In giving the assurance, Acting Commissioner Simon Sinai warned that any instances of election malpractice would result in the by-election being rigged and Goroka risk being without a Member for the remainder of this term of Parliament.
Mr. Sinai’s warning comes in the light of the fact that the by-election stems from a lengthy election petition which took more than two years resulting in the people of Goroka being starved of basic services since 2017.
Under Section 106(a) of the Constitution, no by-election would be conducted if the office of an elected Member of Parliament becomes vacant within the period of 12 months before the fifth anniversary of the date fixed for the return of writs for the previous general election.

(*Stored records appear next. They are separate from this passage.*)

(* ===== verification/Upload.v ===== *)
(** * Upload bodies

    [src/src/core/client/body.rs]: the bounded channel from the Python producers of a
    streamed request body to the transport, the body that reads it, and the completion
    that tells whether everything the producers sent is on the wire.  Producers, the
    transport and whoever asks [is_complete] run concurrently: a section under the
    channel's mutex is split at its atomic operations, which others see without the
    mutex; a section under the completion's mutex at the two loads of
    [is_finished_and_drained]. *)

From S2P Require Import Prelude Atomics Sync.

Local Open Scope Z_scope.

(** An item of the channel: the bytes of a chunk or the message of a failure. *)
Definition UploadBodyItem : Type := result (list Z) string.

(** ** The producers' side of the completion *)

Inductive ProducerState := ProducerOpen | ProducerFinished | ProducerFailed | ProducerAborted.
#[export] Instance ProducerState_eq_dec : EqDecision ProducerState.
Proof. solve_decision. Defined.

Record ProducerCompletion := {
  producer_state : ProducerState;
  outstanding_data_frames : Z;
}.
#[export] Instance eta_ProducerCompletion : Eta ProducerCompletion := fun p =>
  Build_ProducerCompletion (producer_state p) (outstanding_data_frames p).

Definition producer_completion_new : ProducerCompletion :=
  {| producer_state := ProducerOpen; outstanding_data_frames := 0 |}.

Definition record_data_frame (p : ProducerCompletion) : ProducerCompletion :=
  p <| outstanding_data_frames ::= fun n => wrapping_add n 1 |>.

Definition data_frame_consumed_body (outstanding : Z) : attempt unit :=
  match checked_sub outstanding 1 with
  | Some next => Swap next tt
  | None => Done tt
  end.
Definition data_frame_consumed (p : ProducerCompletion) : ProducerCompletion :=
  p <| outstanding_data_frames ::= fun n => snd (run_attempt data_frame_consumed_body n) |>.
(* ===== verification/Telemetry.v ===== *)
(** * Telemetry events

    [src/src/core/telemetry.rs]: the events of one request ([RequestTelemetry]), and the
    journal they go to with those of connections ([ClientTelemetry]): a bounded channel
    that many producers fill without locks, that drains empty, and that closing the client
    seals after the last event of every open and every connection.

    The journal is a system of tasks; a step is one atomic operation or one section under
    a lock.  A request's operations are under its own lock, and functions here. *)

From S2P Require Import Prelude Atomics Sync.

Local Open Scope Z_scope.

(** ** Events *)

Definition NATIVE_TELEMETRY_JOURNAL_CAPACITY : Z := 4096.

Inductive TelemetryEventType :=
| PoolAcquireStarted | PoolAcquireFinished | ConnectionOpened | ConnectionOpenFailed | ConnectionReused
| ConnectionClosed | ConnectionAborted.

Inductive TelemetryRequestMode := Buffered | Stream.

Inductive TelemetryOutcome := OutcomeSuccess | OutcomeError | OutcomeClosed | OutcomeCancelled.

Inductive TelemetryErrorType :=
| RequestError | NetworkError | PoolTimeout | SsrfError | TimeoutError | ReadTimeout
| ResponseBodyBudgetExceededError | ResponseBodyTooLargeError | ResponseDecodingError | WriteTimeout
| CancelledError.
#[export] Instance TelemetryErrorType_eq_dec : EqDecision TelemetryErrorType.
Proof. solve_decision. Defined.
Definition reachable (idle : Z) (native : bool) (origin : option string) : System -> Prop := rtc system_step (initial idle native origin).

(** ** The ledgers of a connection *)

Abbreviation Ledger := (Tasks.Ledger Action Connection Log).

Definition aborts : Ledger := {|
  owed a := match a with AbortTakeWaker _ _ _ | AbortReport _ _ _ => 1 | _ => 0 end;
  paid l := match l with MetricAborted => 1 | _ => 0 end;
  held c := b2z (connection_aborted c) |}.

Definition closes : Ledger := {|
  owed a := match a with CloseIdle => 1 | _ => 0 end;
  paid l := match l with MetricClosed => 1 | _ => 0 end;
  held c := b2z (connection_closed c) |}.

Definition idles : Ledger := {|
  owed _ := 0;
  paid l := match l with MetricIdle => 1 | MetricLeftIdle => -1 | _ => 0 end;
  held c := b2z (is_some (idle_since c)) |}.

Definition reuses : Ledger := {|
  owed a := match a with ReportReused id _ _ _ => b2z (0 <? id) | _ => 0 end;
  paid l := match l with MetricReused => 1 | UseStarted id => - b2z (0 <? id) | _ => 0 end;
  held _ := 0 |}.

(** The lock of [idle_since]. *)
Definition idle_lock : Ledger := {|
  owed a := match a with AbortTakeWaker _ _ _ | UnlockIdle => 1 | _ => 0 end;
  paid _ := 0;
  held c := b2z (idle_locked c) |}.

(** The driver's poll. *)
Definition polls : Ledger := {|
  owed a := match a with PrepareIo _ _ | WriteReady _ | InnerIo _ _ | PendingTimeout _ | EndIo _ => 1 | _ => 0 end;
  paid _ := 0;
  held c := match driver c with DriverBusy => 1 | _ => 0 end |}.

Ltac act_cases :=
  unfold act, start_use, begin_use, wake_writer, response_finished, abort_report, abort_record, prepare_io_poll, poll_request_write_ready,
    poll_pending_write_timeout, request_transport_flushed, finish_request_write_timeout, clear_request_write_timeout,
    close_swap, begin_write_timeout, abort_section, enter_idle, close_idle, leave_idle_locked, call_request, after_response,
    end_use, after_inner, wake_of; intros Hact; repeat case_match; simplify_eq; cbn in *;
  repeat match goal with
         | H : ?f ?c = _ |- context [?f ?c] => is_var c; rewrite H
         | H : is_some ?o = _ |- context [is_some ?o] => rewrite H
         | H : _ || _ = false |- _ => apply orb_false_iff in H as [? ?]
         end; cbn.

Lemma act_keeps inp a c todo c' l : act inp a c = Some (todo, c', l) ->
  keeps aborts a c todo c' l /\ keeps closes a c todo c' l /\ keeps idles a c todo c' l /\ keeps reuses a c todo c' l /\
  (owed idle_lock a <= held idle_lock c -> keeps idle_lock a c todo c' l) /\
  (owed polls a <= held polls c -> keeps polls a c todo c' l).
Proof.
  unfold keeps. destruct a; act_cases.
  all: split_and!; try lia; unfold b2z in *; intros; repeat case_match; simplify_eq; lia.
Qed.

(** *** Every reachable state balances *)

Record books_ok (s : System) : Prop := {
  bk_aborts : balanced aborts s;
  bk_closes : balanced closes s;
  bk_idles : balanced idles s;
  bk_reuses : balanced reuses s;
  bk_lock : balanced idle_lock s;
  bk_polls : balanced polls s;
}.

Lemma books_ok_step s s' : books_ok s -> system_step s s' -> books_ok s'.
Proof.
  intros Hb. pose proof Hb as []. destruct 1 as [| | |s' (i & inp & t & t' & c & l & Hi & Ht & ->)| | |].
  - split; by apply balanced_started.
  - split; [apply balanced_started; done..|]. revert bk_polls0. unfold balanced, actions. cbn.
    rewrite join_app, sum_over_app, H. cbn. lia.
  - split; try (by apply balanced_started). apply balanced_started; cbn; [done|by rewrite H|done].
  - apply task_head in Ht as (a & rest & todo & -> & -> & Ha).
    destruct (act_keeps _ _ _ _ _ _ Ha) as (K1 & K2 & K3 & K4 & K5 & K6).
    split; (eapply balanced_task; [done| |done]); try done; [apply K5|apply K6]; eapply owed_held; try done; by intros [].
  - by split.
  - by split.
  - by split.
Qed.

Lemma reachable_books_ok idle native origin s : reachable idle native origin s -> books_ok s.
Proof.
  apply (rtc_ind_r (fun s => books_ok s)); [by split|]. intros s1 s2 _ Hs IH. by eapply books_ok_step.
Qed.

(** ** The history of uses *)

Definition last_started (l : list Log) : option Z := last (omap (fun x => match x with UseStarted id => Some id | _ => None end) l).

(** What an action needs of the state: its use has begun; a use about to leave the
    connection idle was finished with the connection reusable; the driver is gone when its
    connection is closed. *)
Definition action_ok (c : Connection) (l : list Log) (a : Action) : Prop :=
  match a with
  | ReportReused id _ _ _ | BeginUse id _ _ _ => UseStarted id ∈ l
  | BeginWriteTimeout g _ | InUse g | CheckUpload g _ => UseStarted (use_id g) ∈ l
  | ResponseFinished g Metrics.ReuseEligible =>
      UseStarted (use_id g) ∈ l /\ UseEnded (use_id g) (CallFinish Metrics.ReuseEligible) true ∈ l
  | EnterIdle id => UseStarted id ∈ l /\ UseEnded id (CallFinish Metrics.ReuseEligible) true ∈ l
  | CloseSwap | CloseTakeWaker => driver c = DriverDropped
  | _ => True
  end.

Lemma action_ok_mono c c' l l' a :
  (driver c = DriverDropped -> driver c' = DriverDropped) -> action_ok c l a -> action_ok c' (l ++ l') a.
Proof. destruct a; cbn; rewrite ?elem_of_app; repeat case_match; rewrite ?elem_of_app; tauto. Qed.

Lemma act_driver inp a c todo c' l : act inp a c = Some (todo, c', l) ->
  driver c' = driver c \/ exists r, a = EndIo r.
Proof. destruct a; act_cases; eauto. Qed.

Lemma act_action_ok inp a c todo c' l0 l : act inp a c = Some (todo, c', l) ->
  (driver c = DriverDropped -> driver c' = DriverDropped) ->
  action_ok c l0 a -> Forall (action_ok c' (l0 ++ l)) todo.
Proof.
  intros Hact Hd Ha. revert Hact. destruct a; cbn in Ha; act_cases; repeat constructor; cbn; rewrite ?elem_of_app; eauto.
  all: repeat case_match; try done; rewrite ?elem_of_app; try tauto.
  all: rewrite ?elem_of_cons; tauto.
Qed.

(** What an action does to the idleness of the connection: it ends it, leaves all as it was,
    or, for the current use of an open connection, begins it. *)
Inductive idle_effect (a : Action) (c c' : Connection) (l : list Log) : Prop :=
| idle_over : idle_since c' = None ->
    observed_uses c' = observed_uses c /\ last_started l = None \/
    last_started l = Some (observed_uses c) /\ observed_uses c' = wrapping_add (observed_uses c) 1 -> idle_effect a c c' l
| idle_same : idle_since c' = idle_since c -> observed_uses c' = observed_uses c -> connection_aborted c' = connection_aborted c ->
    last_started l = None -> MetricClosed ∉ l -> idle_effect a c c' l
| idle_begun id : a = EnterIdle id -> connection_closed c = false -> connection_aborted c = false ->
    connection_aborted c' = false -> observed_uses c = wrapping_add id 1 -> observed_uses c' = observed_uses c ->
    l = [MetricIdle] -> idle_effect a c c' l.

Lemma act_idle inp a c todo c' l : act inp a c = Some (todo, c', l) ->
  (connection_aborted c = true -> idle_since c = None) -> idle_effect a c c' l.
Proof.
  destruct a; act_cases; intros Hidle.
  all: try (apply idle_same; [done..|]; rewrite ?elem_of_cons, ?elem_of_nil; naive_solver).
  all: try (apply idle_over; cbn; auto; fail).
  all: try (apply idle_begun with id; try done; unfold is_current_use in *; lia).
Qed.

Record history_ok (s : System) : Prop := {
  hs_actions : Forall (action_ok (conn s) (log s)) (actions s);
  hs_started : forall u, UseStarted u ∈ log s -> is_usize u;
  hs_observed : is_usize (observed_uses (conn s));
  hs_last : forall u, last_started (log s) = Some u -> is_usize u /\ observed_uses (conn s) = wrapping_add u 1;
  hs_aborted : connection_aborted (conn s) = true -> idle_since (conn s) = None;
  hs_closed : MetricClosed ∈ log s -> idle_since (conn s) = None;
  hs_idle : forall t, idle_since (conn s) = Some t ->
    exists u, last_started (log s) = Some u /\ UseEnded u (CallFinish Metrics.ReuseEligible) true ∈ log s;
}.

Lemma last_started_app l l' : last_started (l ++ l') = match last_started l' with Some u => Some u | None => last_started l end.
Proof.
  unfold last_started. rewrite omap_app. set (m := omap _ l'). set (m0 := omap _ l). destruct m as [|x m'] using rev_ind.
  - by rewrite app_nil_r.
  - by rewrite app_assoc, !last_snoc.
Qed.

Lemma last_started_elem l u : UseStarted u ∈ l -> exists v, last_started l = Some v.
Proof.
  intros Hu. apply list_elem_of_split in Hu as (l1 & l2 & ->). rewrite last_started_app.
  change (UseStarted u :: l2) with ([UseStarted u] ++ l2). rewrite last_started_app. destruct (last_started l2); eauto.
Qed.

Lemma started_effect a c c' l u : idle_effect a c c' l -> UseStarted u ∈ l -> last_started l = Some (observed_uses c).
Proof.
  intros He Hu. pose proof (last_started_elem _ _ Hu) as [v Hv]. destruct He as [_ [[_ E]|[E _]]|? ? ? E|? ? ? ? ? ? ? E];
    [congruence|done|congruence|]. subst l. apply list_elem_of_singleton in Hu. done.
Qed.

(** Wrapping addition of one forgets nothing of a [usize]. *)
Lemma wrapping_add_inj u v : is_usize u -> is_usize v -> wrapping_add u 1 = wrapping_add v 1 -> u = v.
Proof. intros Hu Hv E. rewrite <- (wrapping_add_sub u 1 Hu), <- (wrapping_add_sub v 1 Hv). by rewrite E. Qed.

(** Every logged start is the observed count before it. *)
Lemma act_started inp a c todo c' l u : act inp a c = Some (todo, c', l) -> UseStarted u ∈ l -> u = observed_uses c.
Proof.
  destruct a; act_cases; rewrite ?elem_of_cons, ?elem_of_nil; intros Hu; destruct_or?; try done; naive_solver.
Qed.

Lemma closed_for_good s : books_ok s -> MetricClosed ∈ log s -> connection_closed (conn s) = true.
Proof.
  intros [] Hin. pose proof (sum_over_elem (paid closes) (log s) MetricClosed ltac:(by intros []) Hin).
  pose proof (sum_over_nonneg (owed closes) (actions s) ltac:(by intros [])).
  revert bk_closes0. unfold balanced. cbn in *. destruct (connection_closed (conn s)); cbn; [done|lia].
Qed.

Lemma driver_gone s i inp a rest todo c' l :
  books_ok s -> tasks s !! i = Some (a :: rest) -> act inp a (conn s) = Some (todo, c', l) ->
  driver (conn s) = DriverDropped -> driver c' = DriverDropped.
Proof.
  intros [] Hi Ha Hd. destruct (act_driver _ _ _ _ _ _ Ha) as [->|[r ->]]; [done|].
  pose proof (owed_held polls s i _ _ ltac:(done) ltac:(by intros []) bk_polls0 Hi) as Ho. cbn in Ho. by rewrite Hd in Ho.
Qed.

Lemma history_ok_started s a c' :
  history_ok s -> action_ok c' (log s) a -> (driver (conn s) = DriverDropped -> driver c' = DriverDropped) ->
  observed_uses c' = observed_uses (conn s) -> connection_aborted c' = connection_aborted (conn s) ->
  idle_since c' = idle_since (conn s) ->
  history_ok (s <| state := c' |> <| tasks ::= fun ts => ts ++ [[a]] |>).
Proof.
  intros [] Ha Hd E1 E2 E3. split; cbn; rewrite ?E1, ?E2, ?E3; try done. unfold actions. cbn. rewrite join_app. cbn.
  apply Forall_app. split; [|by repeat constructor]. eapply Forall_impl; [exact hs_actions0|].
  intros b Hb. rewrite <- (app_nil_r (log s)). by apply action_ok_mono with (conn s).
Qed.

“Therefore, I appeal to you the good people of Goroka to adhere to our election laws and abstain from involving in or resorting to illegal activities that would only derail all our efforts to conduct a good and successful by-election.”
His appeal follows allegations raised in a petition by the candidates claiming that a certain print shop in China Town in Goroka illegally printed and distributed some 15,000 to 20,000 ballot papers to voters throughout the electorate.
The candidates claimed that on Thursday, 17 September 2020 police in Goroka received a complaint that the print shop was printing illegal ballot papers with the intent to have them distributed to the public in the 160 polling places prior to polling aimed at increasing voter numbers for a certain candidate.
Mr. Sinai said that the Electoral Commission has printed about 80,000 ballot papers for the by-election, and the number of ballot papers correspond to voter numbers on the electoral roll for Goroka Open electorate which is 79,893 eligible voters.
“Ballot papers for elections in PNG are printed on special paper with an opening serial number and a closing serial number plus a hologram containing hidden security features which only PNGEC knows and can verify against fake ballot papers.”
“Therefore, ‘foreign’ ballot papers with serial numbers that do not fall within or outside of PNGEC allocated serial numbers can be easily identified and rejected through electronic verification of ballot papers during counting.”
“I have given specific instructions to the Returning Officer, Assistant Returning Officers and polling officials to heed of the administrative issues including ballot paper management raised by candidates in the petition.”
The candidates in their petition have also requested that ballot papers in the possession of Electoral Commission be endorsed or signed by three appointed Magistrates for each of the three LLGs (Goroka Urban, Gahuku and Mimanalo) to prevent illegally printed ballot papers from reaching the polling booths.
However, the Acting Commissioner explained that the request by candidates would be a serious breach of election laws and amounts to tampering with the ballot papers thus invalidating them.
“Section 153(4)(1)(c) of the Organic Law on National and LLG Elections (OLNLLGE) prohibits any other marks or writings on the ballot paper not authorized by this Law or Regulations made under this Law to be put on it.”
“Only marks allowed by OLNLLGE are voter preferences and initials (signature) of the presiding officer or a prescribed official mark.”
Mr. Sinai confirmed that electronic scrutiny or verification of ballot papers would be done for the Goroka by-election count to ensure no ‘foreign’ ballot paper was included in the count process.
He added that police security surveillance cameras would also be in operation at the 160 polling places and count venue at the National Sports Institute to capture any election malpractice or security threats during the by-election.